We certainly found plenty of unsettled country to travel through in the first days of our journey, for we seemed to go through one marsh after another, covered with coarse, long hay, which would have been cut, no doubt, but for the soft bottoms which make it impossible to use a mower. To drain this land would furnish more work for the Russian prisoners! In one place we suddenly stepped down a couple of feet into a bog filled with water, but with grass on the top. We discovered that it was a place from which the peat had been removed, and it was the only sign of human activity that we saw all night.
On the evening of August 23d, when we started out after a fairly good day in a spruce thicket, we could see the lights of Bremen reflected in the sky. The lights of a city, with its homes, its stores, its eating-places, its baths, should be a welcome sight to wayfaring men who have been living on oats and turnips, but not for us, to whom a city meant only capture. So when we noticed the rosy glow in the southern sky we steered our course farther west, but still taking care to avoid the city, which we intended to pass on the south and east side.

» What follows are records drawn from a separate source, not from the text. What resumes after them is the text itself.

(* ===== verification/Fill.v ===== *)
(** * Filling structures (src/base/fill/struct.go)

    Deserialized data put into the fields of Go structures by reflection. Data
    are the values a JSON or YAML decoder makes; a structure is described by
    its type, as reflection sees it, and by the places of its fields. A Go map
    is the list of its entries in the order in which Go walks it, its keys are
    strings, and a map in the data is never nil. *)
From Stdlib Require SpecFloat.
From S2P Require Export ErrorCollector.

(** ** Floats: IEEE binary64 *)
Abbreviation float64 := SpecFloat.spec_float.
Definition float64_of_int (z : Z) : float64 := SpecFloat.binary_normalize 53 1024 z 0 false.
Definition float64_trunc (f : float64) : option Z :=
  match f with
  | SpecFloat.S754_zero _ => Some 0%Z
  | SpecFloat.S754_finite s m e => let z := Z.shiftl (Zpos m) e in Some (if s then (- z)%Z else z)
  | _ => None
  end.

(** Whether a pointer or an entry is there *)
Definition is_there {A} (o : option A) : bool := match o with Some _ => true | None => false end.

(** ** Data, as decoders make them *)
Inductive data : Type :=
| VNil
| VBool (b : bool)
| VInt (z : Z)
| VInt64 (z : Z)
| VUint (z : Z)
| VUint64 (z : Z)
| VFloat (f : float64)
| VString (s : string)
| VBytes (s : string)
| VMap (m : list (string * data))
| VIMap (m : list (data * data))
| VSlice (l : list data).

(** [fmt]'s texts of a value, the parser of times, and what converting a float
    out of the range of an integer gives, which Go leaves open *)
Class FillEnv : Type := {
  fmt_s : data → string;
  fmt_v : data → string;
  fmt_sharp_v : data → string;
  time_Parse_RFC3339 : string → option Z;
  float_out_of_int64 : float64 → Z;
  float_out_of_uint64 : float64 → Z;
}.

(** ** Types and places *)
Record field_info : Type := mkField {
  f_Name : string;
  f_json : string;
  f_exported : bool;
}.
Inductive gtype : Type :=
| TBool | TInt | TInt64 | TUint64 | TFloat64 | TString | TByte | TInterface | TTime
| TStruct (name : string) (setter : bool) (fields : list (field_info * gtype))
| TMap (elem : gtype)
| TSlice (elem : gtype)
| TArray (size : nat) (elem : gtype)
| TPtr (elem : gtype)
| TOther (kind : string).

(** What is at a place; a structure keeps the calls made of [SetArbitrary]. *)
Inductive place : Type :=
| PBool (b : bool) | PInt (z : Z) | PInt64 (z : Z) | PUint64 (z : Z) | PFloat64 (f : float64)
| PString (s : string) | PByte (z : Z) | PInterface (v : data) | PTime (t : Z)
| PStruct (fields : list place) (arbitrary : list (string * data))
| PStrMap (m : option (list (string * string)))
| PMap (m : option (list (string * data)))
| PMapOf (m : option (list (string * place)))
| PBytes (s : option string)
| PSlice (l : option (list place))
| PArray (l : list place)
| PPtr (p : option place)
| POther.

(** [reflect.New(t).Elem()] *)
Fixpoint zero_place (t : gtype) : place :=
  match t with
  | TBool => PBool false
  | TInt => PInt 0
  | TInt64 => PInt64 0
  | TUint64 => PUint64 0
  | TFloat64 => PFloat64 (SpecFloat.S754_zero false)
  | TString => PString ""
  | TByte => PByte 0
  | TInterface => PInterface VNil
  | TTime => PTime 0
  | TStruct _ _ fields => PStruct (map (λ f, zero_place f.2) fields) []
  | TMap TString => PStrMap None
  | TMap TInterface => PMap None
  | TMap _ => PMapOf None
  | TSlice TByte => PBytes None
  | TSlice _ => PSlice None
  | TArray n elem => PArray (replicate n (zero_place elem))
  | TPtr _ => PPtr None
  | TOther _ => POther
  end.

(** [reflect.TypeOf(val).Name()]: a nil value has no type, and maps and slices
    no name. *)
Definition type_name (v : data) : outcome string :=
  match v with
  | VNil => Panic
  | VBool _ => Ok "bool"
  | VInt _ => Ok "int"
  | VInt64 _ => Ok "int64"
  | VUint _ => Ok "uint"
  | VUint64 _ => Ok "uint64"
  | VFloat _ => Ok "float64"
  | VString _ => Ok "string"
  | _ => Ok ""
  end.

Section fill.
Context `{FillEnv}.
Abbreviation CM := (stM ErrorCollector).

Definition float64_to_int64 (f : float64) : Z :=
  match float64_trunc f with
  | Some z => if decide (int64_min ≤ z ≤ int64_max)%Z then z else float_out_of_int64 f
  | None => float_out_of_int64 f
  end.
Definition float64_to_uint64 (f : float64) : Z :=
  match float64_trunc f with
  | Some z => if decide (0 ≤ z < 2 ^ 64)%Z then z else float_out_of_uint64 f
  | None => float_out_of_uint64 f
  end.

(** [FieldError], made with the name of the type of the value *)
Definition FieldError (want : string) (val : data) : outcome error :=
  got ← type_name val; Ok (Errorf "need %s, got %s: %#v" [want; got; fmt_sharp_v val]).

(** [collector.Add] *)
Definition add_err (e : error) : CM unit := st_modify (Add e).

(** A part of the walk between [PushField] and [PopField] *)
Definition in_field {A} (fieldName : string) (m : CM A) : CM A :=
  st_modify (PushField fieldName);;
  a ← m;
  c ← st_get; c ← st_lift (PopField c); st_modify (λ _, c);;
  mret a.

(** [ensureMapsHaveStringKeys]: maps under the map and in slices under it. Of
    two keys with the same text the later entry stays. *)
Definition assoc_insert {A} (m : list (string * A)) (k : string) (v : A) : list (string * A) :=
  if decide (k ∈ m.*1) then map (λ kv, if decide (kv.1 = k) then (k, v) else kv) m else m ++ [(k, v)].
Definition assoc_build {A} (l : list (string * A)) : list (string * A) :=
  foldl (λ m kv, assoc_insert m kv.1 kv.2) [] l.
Fixpoint ensureMapsHaveStringKeys (v : data) : data :=
  match v with
  | VIMap m =>
      VMap (assoc_build (map (λ kv,
        (fmt_s kv.1,
         match kv.2 with
         | VIMap _ => ensureMapsHaveStringKeys kv.2
         | VSlice l => VSlice (map (λ x, match x with VIMap _ => ensureMapsHaveStringKeys x | _ => x end) l)
         | x => x
         end)) m))
  | _ => v
  end.

(** [toStringMap] *)
Definition toStringMap (v : data) : option (list (string * data)) :=
  match v with
  | VMap m => Some m
  | VIMap _ => match ensureMapsHaveStringKeys v with VMap m => Some m | _ => None end
  | _ => None
  end.

(** Setting a place: one reached through an unexported field panics. *)
Definition set (ro : bool) (p : place) : CM place := if ro then st_lift Panic else mret p.

(** [putValueToUnit]: the error, if any, and the place *)
Definition putValueToUnit (t : gtype) (ro : bool) (val : data) (old : place) : CM place :=
  let wrong want := e ← st_lift (FieldError want val); add_err e;; mret old in
  match t, val with
  | TInt, VInt num => set ro (PInt num)
  | TInt, VFloat numFloat => set ro (PInt (float64_to_int64 numFloat))
  | TInt, _ => wrong "int"
  | TInt64, VInt num => set ro (PInt64 num)
  | TInt64, VInt64 num64 => set ro (PInt64 num64)
  | TInt64, VFloat f => set ro (PInt64 (float64_to_int64 f))
  | TInt64, _ => wrong "int64"
  | TUint64, VUint num => set ro (PUint64 num)
  | TUint64, VUint64 num64 => set ro (PUint64 num64)
  | TUint64, VFloat f => set ro (PUint64 (float64_to_uint64 f))
  | TUint64, _ => wrong "uint64"
  | TFloat64, VInt num => set ro (PFloat64 (float64_of_int num))
  | TFloat64, VFloat f => set ro (PFloat64 f)
  | TFloat64, _ => wrong "float64"
  | TString, VString text => set ro (PString text)
  | TString, _ => wrong "string"
  | TBool, VBool b => set ro (PBool b)
  | TBool, _ => wrong "bool"
  | TInterface, VNil => st_lift Panic
  | TInterface, VIMap _ => set ro (PInterface (ensureMapsHaveStringKeys val))
  | TInterface, _ => set ro (PInterface val)
  | TByte, _ => add_err (Errorf "unknown kind %s" ["uint8"]);; mret old
  | TOther kind, _ => add_err (Errorf "unknown kind %s" [kind]);; mret old
  | _, _ => mret old
  end.

(** ** Structures *)

(** The name a field is looked up by: its own, or the one of its json tag *)
Definition lower_name (f : field_info) : string :=
  if decide (f_json f = "") then strings_ToLower (f_Name f)
  else strings_ToLower (match strings_Split (f_json f) "," with n :: _ => n | [] => "" end).

(** [caseMap]: from lowercase keys to keys; a missing one reads as the empty
    string. *)
Definition caseMap (realKeys : list string) : gmap string string :=
  foldl (λ m k, <[strings_ToLower k := k]> m) ∅ realKeys.
Definition field_value (m : list (string * data)) (f : field_info) : option (string * data) :=
  let key := default "" (caseMap m.*1 !! lower_name f) in
  snd <$> find_index_from (λ kv, bool_decide (kv.1 = key)) 0 m.

(** The loop over the fields: the places they are left with, and the keys that
    were used *)
Section loops.
Context (put : gtype → bool → data → place → CM place).
Fixpoint fields_loop (m : list (string * data)) (ro : bool) (fields : list (field_info * gtype)) (olds : list place)
    : CM (list place * list string) :=
  match fields, olds with
  | f :: fields, old :: olds =>
      one ← match field_value m f.1 with
            | None => mret (old, [])
            | Some (key, VNil) => mret (old, [key])
            | Some (key, val) =>
                new ← in_field (f_Name f.1) (put f.2 (ro || negb (f_exported f.1)) val old);
                mret (new, [key])
            end;
      rest ← fields_loop m ro fields olds;
      mret (one.1 :: rest.1, one.2 ++ rest.2)
  | _, _ => mret ([], [])
  end.

(** The loop over the keys that were not used *)
Fixpoint unknown_loop (name : string) (setter : bool) (used : list string) (m : list (string * data))
    : CM (list (string * data)) :=
  match m with
  | [] => mret []
  | (k, v) :: m =>
      if decide (k ∈ used) then unknown_loop name setter used m
      else if setter then rest ← unknown_loop name setter used m; mret ((k, v) :: rest)
      else add_err (Errorf ("at " +:+ quoted "%s" +:+ ": not found in struct %s") [k; name]);;
           unknown_loop name setter used m
  end.

(** [putFieldsToTargetStruct]; looking for a setter in a structure reached
    through an unexported field panics. *)
Definition put_struct (name : string) (setter : bool) (fields : list (field_info * gtype)) (ro : bool)
    (m : list (string * data)) (old : place) : CM place :=
  match old with
  | PStruct olds arbitrary =>
      r ← fields_loop m ro fields olds;
      if ro then st_lift Panic
      else
        extra ← unknown_loop name setter r.2 m;
        mret (PStruct r.1 (arbitrary ++ extra))
  | _ => mret old
  end.

(** The loops over the elements of slices and arrays *)
Fixpoint elems_loop (push : bool) (elem : gtype) (i : nat) (l : list data) : CM (list place) :=
  match l with
  | [] => mret []
  | v :: l =>
      p ← (let fill := put elem false v (zero_place elem) in
           if push then in_field (strconv_Itoa (Z.of_nat i)) fill else fill);
      rest ← elems_loop push elem (S i) l;
      mret (p :: rest)
  end.
End loops.

(** A map put into a map place; one of other elements cannot be set. *)
Definition put_map (elem : gtype) (ro : bool) (strings : list (string * string)) (m : list (string * data)) (old : place)
    : CM place :=
  match elem with
  | TString => set ro (PStrMap (Some strings))
  | TInterface => mret (if ro then old else PMap (Some m))
  | _ => if ro then mret old else st_lift Panic
  end.

(** [putValueToPlace] *)
Fixpoint putValueToPlace (t : gtype) (ro : bool) (val : data) (old : place) : CM place :=
  match t with
  | TTime =>
      match val with
      | VString timeText =>
          match time_Parse_RFC3339 timeText with
          | Some ts => set ro (PTime ts)
          | None => add_err (Errorf ("could not parse time: " +:+ quoted "%s") [timeText]);; mret old
          end
      | _ => e ← st_lift (FieldError "time" val); add_err e;; mret old
      end
  | TStruct name setter fields =>
      match toStringMap val with
      | None => add_err (Errorf "could not convert to map[string]" []);; mret old
      | Some component => put_struct putValueToPlace name setter fields ro component old
      end
  | TMap elem =>
      match val with
      | VNil => mret old
      | VMap ms => put_map elem ro (map (λ kv, (kv.1, fmt_s kv.2)) ms) ms old
      | VIMap mi =>
          put_map elem ro (assoc_build (map (λ kv, (fmt_s kv.1, fmt_s kv.2)) mi))
            (default [] (toStringMap val)) old
      | _ => e ← st_lift (FieldError "map" val); add_err e;; mret old
      end
  | TSlice TByte =>
      match val with
      | VNil => mret old
      | VBytes s | VString s => set ro (PBytes (Some s))
      | _ => add_err (Errorf "need type byte slice, value %v" [fmt_v val]);; mret old
      end
  | TSlice elem =>
      match val with
      | VNil => mret old
      | VSlice slice =>
          create ← elems_loop putValueToPlace true elem 0 slice;
          set ro (PSlice (Some create))
      | _ => add_err (Errorf "need type slice, value %v" [fmt_v val]);; mret old
      end
  | TArray targetSize elem =>
      match val with
      | VNil => mret old
      | VSlice slice =>
          if decide (length slice = targetSize) then
            create ← elems_loop putValueToPlace false elem 0 slice;
            set ro (PArray create)
          else
            add_err (Errorf "need array of size %d, got size %d"
                       [strconv_Itoa (Z.of_nat targetSize); strconv_Itoa (Z.of_nat (length slice))]);;
            mret old
      | _ => add_err (Errorf "need type array, value %s" [fmt_s val]);; mret old
      end
  | TPtr elem =>
      match val with
      | VNil => mret old
      | _ =>
          if ro then st_lift Panic
          else inner ← putValueToPlace elem false val (zero_place elem); mret (PPtr (Some inner))
      end
  | _ => putValueToUnit t ro val old
  end.

(** [putFieldsToTargetStruct] and [Struct], into what a pointer to a place of
    type [t] points to *)
Definition putFieldsToTargetStruct (fields : list (string * data)) (t : gtype) (ro : bool) (old : place) : CM place :=
  match t with
  | TStruct name setter fs => put_struct putValueToPlace name setter fs ro fields old
  | _ => add_err (Errorf "can only assign fields to a struct" []);; mret old
  end.
Definition Struct (fields : list (string * data)) (t : gtype) (output : place) : outcome (place * option error) :=
  match putFieldsToTargetStruct fields t false output NewErrorCollector with
  | (Ok p, c) => Ok (p, AsSingleError c)
  | (Error e, _) => Error e
  | (Panic, _) => Panic
  end.
End fill.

Our troubles were many that night. A good-sized river got in our way and had to be crossed. There was no bridge in sight, and we had determined to waste no time looking for one. So we undressed on the marshy bank and made bundles of our clothes, pinning our tunics about everything with the safety-pins which we carried. We also used the cord around the bundles. Ted was doubtful about swimming and carrying his clothes, so I said I would try it first, with mine. I went down through the coarse grass, which was harsh and prickly to my feet, and full of nettles or something which stung me at every step, and was glad to reach the open water. The moon was in the last quarter, and clouded over, so the night was of the blackest. I made the shore without much trouble, and threw my bundle on a grassy bank.
I called over to Ted that the going was fine, and that I would come back for his clothes. At that, he started in to meet me, swimming on his back and holding his clothes with both hands, using only his feet, but when he got into the current, it turned him downstream. I swam toward him as fast as I could, but by the time I reached him he had lost the grip of his clothes, and when I got them they were wet through. As we were nearer to the bank from which he had started, we went back to it, for we were both pretty well blown. However, in a few minutes we were able to strike out again, and reached the other bank in safety. Poor Ted was very cold and miserable, but put on his soaking garments, without a word, and our journey continued.
This was another ditch country—ditches both wide and deep, and many of them treacherous things, for their sides were steep and hard to climb. The darkness made it doubly hard, and sometimes we were pretty well frightened as we let ourselves down a greasy clay bank into the muddy water. Later on we found some corduroy bridges that the hay-makers had put over the ditches.